Если ваша Аннинька все еще дорога вам — приходите к театру вечером в воскресенье. Постарайтесь найти меня до представления.
Преданная вам всем сердцем и горячо любящая А. П.»
Письмо это привело Петра Войтеховского в такое смятение, какого он не испытывал, пожалуй, ни разу в жизни.
«Вечером в воскресенье», — написала Аннинька. Но ведь воскресенье — сегодня! Как безумный, Петр схватился за часы: уже пять! Еще полчаса — и в театре начнется представление.
Бедная Аннинька. Она ничего не понимает; она не знает о беспредельной власти ее опекуна над нею и остальными актерами и о том, как он этой властью пользуется. «Нет у нас никаких актеров», — вспомнил студент слова театрального сторожа. Подлец доктор, пользуясь своими выдающимися способностями к животному магнетизму, называемому иначе гипнозом, никаких актеров не нанимает — к чему транжирить лишние деньги?! Он заставляет собственных больных, или слуг, или вообще — случайных людей — работать у него на представлениях.
Он выставляет Анниньку напоказ, словно ярмарочную обезьянку!
В бешенстве Петр схватил шинель и выбежал из дома. Сердце его кипело от гнева, разум лихорадочно искал ответы на множество невыясненных вопросов.
Почему гипнотизер заставляет Анниньку выступать в маске? Ведь остальные выходят на сцену с открытыми лицами. Хотя — кто знает? Возможно, эти люди просто хорошо загримированы.
Но все-таки — почему маска? Опекун Анниньки явно боится, что кто-то в городе сумеет опознать жертву его преступного произвола.
Что ж… В таком случае месье Гуссе просчитался.
Мстительно усмехаясь, Петр Войтеховский ворвался в помещение театра. В фойе уже толпилась публика.
— Что вы так переживаете, Наталья Тихоновна? — донеслось до студента. — Ведь это так в духе «Гран-Гиньоль», в точности, как в вашем обожаемом Париже!

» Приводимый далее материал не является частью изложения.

(** ** Shutdown of the boltdb provider among concurrent operations

    Goroutines take turns, one step at a time, on the provider they share:
    its [dbStatus], the wait group [wgTx] and the mutex [lock]. A goroutine
    calling [sessions.New] first looks at the [done] channel and then runs
    its transaction; nothing in between, and nothing in any other operation
    of the provider, adds to [wgTx]. *)

Module interleaving.
Import types boltdb.

Inductive new_pc : Type :=
| AtSelect
| AtUpdate
| Returned (r : outcome (option error)).

Inductive shutdown_pc : Type :=
| AtLock
| AtSelectDone
| AtCloseDone
| AtWait
| AtClose
| AtUnlock (r : outcome (option error))
| Finished (r : outcome (option error)).

Inductive goroutine : Type :=
| GoNew (id : string) (pc : new_pc)
| GoShutdown (closeErr : option error) (pc : shutdown_pc).

Record world : Type := mkWorld {
  status : dbStatus;
  wgTx : Z;
  lock : bool;
  procs : list goroutine
}.

(** One step of a goroutine on the shared provider; [None] when it has
    returned or is blocked. *)
Definition step (g : goroutine) (st : dbStatus) (wg : Z) (lk : bool)
  : option (goroutine * dbStatus * Z * bool) :=
  match g with
  | GoNew id AtSelect =>
      if done st then Some (GoNew id (Returned (Ret (Some ErrNotOpen))), st, wg, lk)
      else Some (GoNew id AtUpdate, st, wg, lk)
  | GoNew id AtUpdate =>
      match sessions_New_open id st with
      | Ret (st', (_, err)) => Some (GoNew id (Returned (Ret err)), st', wg, lk)
      | Panic => Some (GoNew id (Returned Panic), st, wg, lk)
      end
  | GoNew _ (Returned _) => None
  | GoShutdown ce AtLock =>
      if lk then None else Some (GoShutdown ce AtSelectDone, st, wg, true)
  | GoShutdown ce AtSelectDone =>
      if done st then Some (GoShutdown ce (AtUnlock (Ret (Some ErrNotOpen))), st, wg, lk)
      else Some (GoShutdown ce AtCloseDone, st, wg, lk)
  | GoShutdown ce AtCloseDone =>
      Some (GoShutdown ce AtWait, mkStatus (db st) true, wg, lk)
  | GoShutdown ce AtWait =>
      if wg =? 0 then Some (GoShutdown ce AtClose, st, wg, lk) else None
  | GoShutdown ce AtClose =>
      match DB_Close ce st with
      | Ret err => Some (GoShutdown ce (AtUnlock (Ret err)), mkStatus None (done st), wg, lk)
      | Panic => Some (GoShutdown ce (AtUnlock Panic), st, wg, lk)
      end
  | GoShutdown ce (AtUnlock r) => Some (GoShutdown ce (Finished r), st, wg, false)
  | GoShutdown _ (Finished _) => None
  end.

— На мой вкус, все это… несколько… brutalite, — прошептала дама.
Петр замер: ощущение дежавю усилилось, когда, обернувшись, он увидел среди посетителей театра уже знакомую компанию — двух дам и пухлого господина в английском костюме.
Они смотрели ему вслед и громко шептались.
— Зверство-с, — прошипела одна из дам.
Петр дернулся, но, вспомнив, что торопится к Анниньке, помотал головой, сбрасывая наваждение, и устремился ко входу в служебное помещение театра.
— Мне необходимо повидать господина Гуссе. Срочно. Я от господина Казанского, — по внезапному наитию заявил он служителю, который вцепился в рукав его шинели, вознамерившись не пускать.
— От Казанского?
Случайно пришедшая в голову фраза сработала как пароль. Служитель отпустил рукав Петиной шинели и, открыв дверь, вежливо пригласил войти.
— Прошу вас. Комната с табличкой… Следуйте прямо и налево, пожалуйста.
Усмехнувшись, Петр вошел.
Длинный узкий темноватый коридорчик с голыми некрашеными стенами продували сквозняки. По обеим сторонам здесь стояли прислоненными какие-то деревянные конструкции — вероятно, декорации — громоздились предметы, использующиеся как инвентарь, и бутафория для спектаклей.